===== Given records =====

Lemma mark_seen_spec registry s id : represents registry s → (0 ≤ id)%Z →
  ∃ registry', mark_seen registry id = Some (registry', bool_decide (id ∈ s)) ∧ represents registry' ({[id]} ∪ s).
Proof.
  intros [Hbits Hcount Hdom] Hid. unfold mark_seen. set (word := Z.to_nat (id / 64)).
  set (words := if decide (length (seen registry) ≤ word) then seen registry ++ replicate (S word - length (seen registry)) 0%Z else seen registry).
  pose proof (Z.div_pos id 64 Hid ltac:(lia)) as Hq. pose proof (Z.mod_pos_bound id 64 ltac:(lia)) as Hm.
  assert (word < length words) as Hlen by (unfold words; case_decide; [rewrite length_app, length_replicate|]; lia).
  assert (∀ j, match words !! Z.to_nat (j / 64) with Some w => Z.testbit w (j mod 64) | None => false end = seen_bit registry j) as Hext.
  { intros j. unfold seen_bit, words. case_decide as Hd; [|done]. destruct (decide (Z.to_nat (j / 64) < length (seen registry))) as [Hlt|Hge].
    - by rewrite lookup_app_l.
    - rewrite lookup_app_r by lia. rewrite (lookup_ge_None_2 (seen registry)) by lia.
      destruct (replicate _ _ !! _) as [w|] eqn:E; [|done]. apply lookup_replicate in E as [-> _]. apply Z.testbit_0_l. }
  destruct (lookup_lt_is_Some_2 words word Hlen) as [w Hw]. rewrite Hw. cbn [mbind option_bind].
  pose proof (Hext id) as Hwid. fold word in Hwid. rewrite Hw, Hbits in Hwid by done. rewrite land_bit, Hwid by lia.
  destruct (decide (id ∈ s)) as [Hin|Hin].
  - rewrite bool_decide_eq_true_2 by done. eexists. split; [done|]. replace ({[id]} ∪ s) with s by set_solver.
    constructor; [|done|done]. intros j Hj. unfold seen_bit. simpl. by rewrite Hext, Hbits.
  - rewrite bool_decide_eq_false_2 by done. eexists. split; [done|]. constructor.
    + intros j Hj. unfold seen_bit. simpl. pose proof (Hext j) as Ej. rewrite Hbits in Ej by done. pose proof (Z.mod_pos_bound j 64 ltac:(lia)) as Hmj.
      destruct (decide (Z.to_nat (j / 64) = word)) as [E|E].
      * rewrite E, list_lookup_insert_eq by done. rewrite E, Hw in Ej. rewrite Z.lor_spec, Z.shiftl_1_l, Z.pow2_bits_eqb, Ej by lia.
        apply eq_true_iff_eq. rewrite orb_true_iff, Z.eqb_eq, !bool_decide_eq_true, elem_of_union, elem_of_singleton.
        pose proof (Z.div_mod j 64 ltac:(lia)). pose proof (Z.div_mod id 64 ltac:(lia)). pose proof (Z.div_pos j 64 Hj ltac:(lia)).
        unfold word in E. assert (id mod 64 = j mod 64 ↔ j = id)%Z as -> by (split; [lia|by intros ->]). tauto.
      * rewrite list_lookup_insert_ne by done. rewrite Ej. apply bool_decide_ext. rewrite elem_of_union, elem_of_singleton.
        split; [by right|]. intros [-> | ?]; [|done]. by destruct E.
    + simpl. rewrite Hcount, size_union, size_singleton by set_solver. done.
    + intros j. rewrite elem_of_union, elem_of_singleton. intros [-> | ?]; [done|by apply Hdom].
Qed.

(** ** Groups *)

Section Groups.
Context {F : Type} `{!EqDecision F}.
Abbreviation relation := (SeedCandidateRelation F).
Implicit Types (r : relation) (rs : list relation).

Definition of_candidate (id : Z) rs : list relation := filter (λ r, relation_candidate_id r = id) rs.

Lemma elem_of_candidate id rs r : r ∈ of_candidate id rs ↔ relation_candidate_id r = id ∧ r ∈ rs.
Proof using Type. unfold of_candidate. by rewrite list_elem_of_filter. Qed.

Lemma group_lookup rs id : foldl group_relation ∅ rs !! id = match of_candidate id rs with [] => None | l => Some l end.
Proof using Type.
  induction rs as [|r rs IH] using rev_ind; [done|]. rewrite foldl_app. cbn [foldl]. unfold group_relation, of_candidate in *.
  rewrite filter_app, filter_cons. destruct (decide (relation_candidate_id r = id)) as [<-|Hne].
  - rewrite lookup_insert, decide_True, IH by done. simpl. by destruct (filter _ rs).
  - rewrite lookup_insert_ne by done. by rewrite IH, filter_nil, app_nil_r.
Qed.

Lemma grouped_elem rs id l : (id, l) ∈ grouped_relations rs ↔ l = of_candidate id rs ∧ l ≠ [].
Proof using Type.
  unfold grouped_relations. rewrite (sort_by_perm _ (map_to_list _)), elem_of_map_to_list, group_lookup.
  destruct (of_candidate id rs); [split; [done|naive_solver]|]. split; [intros [= <-]; done|by intros [-> _]].
Qed.

Lemma grouped_ids rs : NoDup (grouped_relations rs).*1 ∧ ∀ id, id ∈ (grouped_relations rs).*1 ↔ id ∈ candidates rs.
Proof using Type.
  split.
  - unfold grouped_relations. rewrite (sort_by_perm _ (map_to_list _)). apply NoDup_fst_map_to_list.
  - intros id. rewrite elem_of_candidates, list_elem_of_fmap. split.
    + intros ([id' l] & -> & [-> Hne]%grouped_elem). simpl. destruct (of_candidate id' rs) as [|r l] eqn:E; [done|].
      exists r. assert (r ∈ of_candidate id' rs) as Hr by (rewrite E; by left). apply elem_of_candidate in Hr. naive_solver.
    + intros (r & Hr & Hid). exists (id, of_candidate id rs). split; [done|]. apply grouped_elem. split; [done|].
      intros E. assert (r ∈ of_candidate id rs) as Hin by (by apply elem_of_candidate). rewrite E in Hin. by apply not_elem_of_nil in Hin.
Qed.

(** Relations of one candidate name one contract. *)
Definition one_contract rs : Prop := ∀ x y, x ∈ rs → y ∈ rs → relation_candidate_id x = relation_candidate_id y → relation_candidate x = relation_candidate y.

(** ** Records *)

#[export] Instance seed_order_laws : CompareLaws (seed_order (F:=F)).
Proof using Type. unfold seed_order. apply compare_map_laws, _. Qed.
#[export] Instance record_order_laws : CompareLaws (record_order (F:=F)).
Proof using Type. unfold record_order. apply compare_map_laws, _. Qed.

Context `{!UnstableSort}.

(** [record] holds all relations of its candidate in [rs], in the order of their seeds,
    and what they select together. *)
Record records_candidate rs (record : CandidateRecord F) : Prop := {
  recorded_relations : candidate_relations record ≡ₚ of_candidate (candidate_record_id record) rs;
  recorded_order : StronglySorted (λ x y, relation_seed_id x ≤ relation_seed_id y)%Z (candidate_relations record);
  recorded_some : candidate_relations record ≠ [];
  recorded_key r : r ∈ candidate_relations record → relation_candidate r = candidate_record_key record;
  recorded_seeds_order : StronglySorted Z.lt (candidate_seed_ids record);
  recorded_seeds id : id ∈ candidate_seed_ids record ↔ ∃ r, r ∈ candidate_relations record ∧ relation_seed_id r = id;
  recorded_selection :
    match candidate_selection record with
    | AllInContract _ _ => ∃ r, r ∈ candidate_relations record ∧ selection r = candidate_selection record
    | Explicit nfts => (∀ r, r ∈ candidate_relations record → is_whole (selection r) = false) ∧
        StronglySorted (λ a b, nft_key_compare a b = Lt) nfts ∧
        ∀ n, n ∈ nfts ↔ ∃ r, r ∈ candidate_relations record ∧ n ∈ explicit_nfts (selection r)
    end;
}.

Lemma union_selections s rest :
  let u := foldl (λ s r, union_assign s (selection r)) s rest in
  (is_whole u = true → u = s ∨ ∃ r, r ∈ rest ∧ selection r = u) ∧
  (is_whole u = false → is_whole s = false ∧ (∀ r, r ∈ rest → is_whole (selection r) = false) ∧
    ∀ n, n ∈ explicit_nfts u ↔ n ∈ explicit_nfts s ∨ ∃ r, r ∈ rest ∧ n ∈ explicit_nfts (selection r)).
Proof using Type.
  revert s. induction rest as [|r rest IH]; intros s; cbn [foldl].
  - split; [by left|]. intros Hw. split_and!; [done|by intros r ?%elem_of_nil|]. intros n. split; [by left|]. intros [?|(r & ?%elem_of_nil & _)]; done.
  - specialize (IH (union_assign s (selection r))). cbv zeta in IH |- *. set (u := foldl _ _ rest) in *. destruct IH as [Hw Hf]. split.
    + intros Ht. destruct (Hw Ht) as [E|(x & Hx & E)]; [|right; exists x; split; [by right|done]].
      rewrite E in Ht |- *. destruct s, (selection r) eqn:Es; simpl in *; try done; [by left|by left|]. right. exists r. split; [by left|done].
    + intros Ht. destruct (Hf Ht) as (Hs & Hr & Hn). destruct s as [k n0|l0]; [done|]. destruct (selection r) as [k n0|l] eqn:Es; [done|].
      split_and!; [done|intros x [-> | Hx]%elem_of_cons; [by rewrite Es|by apply Hr]|].
      intros n. rewrite Hn. simpl. rewrite elem_of_app. split.
      * intros [[?|?]|(x & Hx & ?)]; [by left|right; exists r; split; [by left|by rewrite Es]|right; exists x; split; [by right|done]].
      * intros [?|(x & [-> | Hx]%elem_of_cons & Hxn)]; [by left; left|left; right; by rewrite Es in Hxn|right; by exists x].
Qed.

Lemma sort_unstable_dedup_spec l : StronglySorted Z.lt (sort_unstable_dedup l) ∧ ∀ n, n ∈ sort_unstable_dedup l ↔ n ∈ l.
Proof using Type.
  unfold sort_unstable_dedup. assert (sort_unstable_by Z.compare l = sort_by Z.compare l) as ->.
  { apply (sorted_perm_unique Z.compare); [apply sort_unstable_by_sorted, _|apply (sort_by_sorted Z.compare)| |by intros x y _ _ ?%Z.compare_eq_iff].
    by rewrite sort_unstable_by_perm, (sort_by_perm Z.compare). }
  destruct (sort_dedup_strict Z.compare l) as [Hs Hin]. split; [|exact Hin].
  eapply StronglySorted_restrict; [|exact Hs]. intros x y _ _. apply Z.compare_lt_iff.
Qed.

Lemma new_record_spec id rs : one_contract rs → of_candidate id rs ≠ [] →
  ∃ first rest record, sort_by seed_order (of_candidate id rs) = first :: rest ∧ new_record id (relation_candidate first) (first :: rest) = inl record ∧
    candidate_record_id record = id ∧ records_candidate rs record.
Proof using Type.
  intros Hone Hne. pose proof (sort_by_perm seed_order (of_candidate id rs)) as Hp.
  pose proof (sort_by_sorted seed_order (of_candidate id rs)) as Hs. destruct (sort_by seed_order (of_candidate id rs)) as [|first rest] eqn:E.
  { by apply Permutation_nil_l in Hp; rewrite <- Hp in Hne. }
  assert (∀ r, r ∈ first :: rest → relation_candidate_id r = id ∧ r ∈ rs) as Hin by (intros r Hr; rewrite Hp in Hr; by apply elem_of_candidate).
  exists first, rest. unfold new_record. rewrite <- E in *. destruct (existsb _ _) eqn:Ex.
  { rewrite E in *. apply existsb_exists in Ex as (r & Hr & Hb). apply list_elem_of_In in Hr. apply negb_true_iff, bool_decide_eq_false in Hb. destruct Hb.
    destruct (Hin r Hr), (Hin first) as [? ?]; [by left|]. apply Hone; congruence. }
  rewrite E in *. eexists. split_and!; [done..|]. constructor; simpl.
  - done.
  - eapply StronglySorted_restrict; [|exact Hs]. intros x y _ _. apply Z.compare_le_iff.
  - done.
  - intros r Hr. destruct (Hin r Hr), (Hin first) as [? ?]; [by left|]. apply Hone; congruence.
  - apply sort_unstable_dedup_spec.
  - intros n. rewrite (proj2 (sort_unstable_dedup_spec _)). rewrite elem_of_cons, list_elem_of_fmap.
    setoid_rewrite elem_of_cons. naive_solver.
  - destruct (union_selections (selection first) rest) as [Hw Hf]. destruct (foldl _ (selection first) rest) as [k n|nfts] eqn:Eu; simpl in *.
    + destruct (Hw eq_refl) as [Hfirst|(r & Hr & Er)]; [exists first; split; [by left|done]|exists r; split; [by right|done]].
    + destruct (Hf eq_refl) as (Hs1 & Hr & Hn). destruct (sort_dedup_strict nft_key_compare nfts) as [Hso Hin']. split_and!.
      * intros r [-> | Hr']%elem_of_cons; [done|by apply Hr].
      * done.
      * intros n. rewrite Hin', Hn. split.
        -- intros [Hx|(r & Hr' & Hx)]; [exists first; split; [by left|done]|exists r; split; [by right|done]].
        -- intros (r & [-> | Hr']%elem_of_cons & Hx); [by left|right; by exists r].
Qed.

=====

◆ What you are asked to do ◆
Everything from the first line of the records above through the line containing "constructor; [|done|done]. intros" should be restated word for word; leave out all other lines.

◆ Solved problem ◆
Lemma mark_seen_spec registry s id : represents registry s → (0 ≤ id)%Z →
  ∃ registry', mark_seen registry id = Some (registry', bool_decide (id ∈ s)) ∧ represents registry' ({[id]} ∪ s).
Proof.
  intros [Hbits Hcount Hdom] Hid. unfold mark_seen. set (word := Z.to_nat (id / 64)).
  set (words := if decide (length (seen registry) ≤ word) then seen registry ++ replicate (S word - length (seen registry)) 0%Z else seen registry).
  pose proof (Z.div_pos id 64 Hid ltac:(lia)) as Hq. pose proof (Z.mod_pos_bound id 64 ltac:(lia)) as Hm.
  assert (word < length words) as Hlen by (unfold words; case_decide; [rewrite length_app, length_replicate|]; lia).
  assert (∀ j, match words !! Z.to_nat (j / 64) with Some w => Z.testbit w (j mod 64) | None => false end = seen_bit registry j) as Hext.
  { intros j. unfold seen_bit, words. case_decide as Hd; [|done]. destruct (decide (Z.to_nat (j / 64) < length (seen registry))) as [Hlt|Hge].
    - by rewrite lookup_app_l.
    - rewrite lookup_app_r by lia. rewrite (lookup_ge_None_2 (seen registry)) by lia.
      destruct (replicate _ _ !! _) as [w|] eqn:E; [|done]. apply lookup_replicate in E as [-> _]. apply Z.testbit_0_l. }
  destruct (lookup_lt_is_Some_2 words word Hlen) as [w Hw]. rewrite Hw. cbn [mbind option_bind].
  pose proof (Hext id) as Hwid. fold word in Hwid. rewrite Hw, Hbits in Hwid by done. rewrite land_bit, Hwid by lia.
  destruct (decide (id ∈ s)) as [Hin|Hin].
  - rewrite bool_decide_eq_true_2 by done. eexists. split; [done|]. replace ({[id]} ∪ s) with s by set_solver.
    constructor; [|done|done]. intros j Hj. unfold seen_bit. simpl. by rewrite Hext, Hbits.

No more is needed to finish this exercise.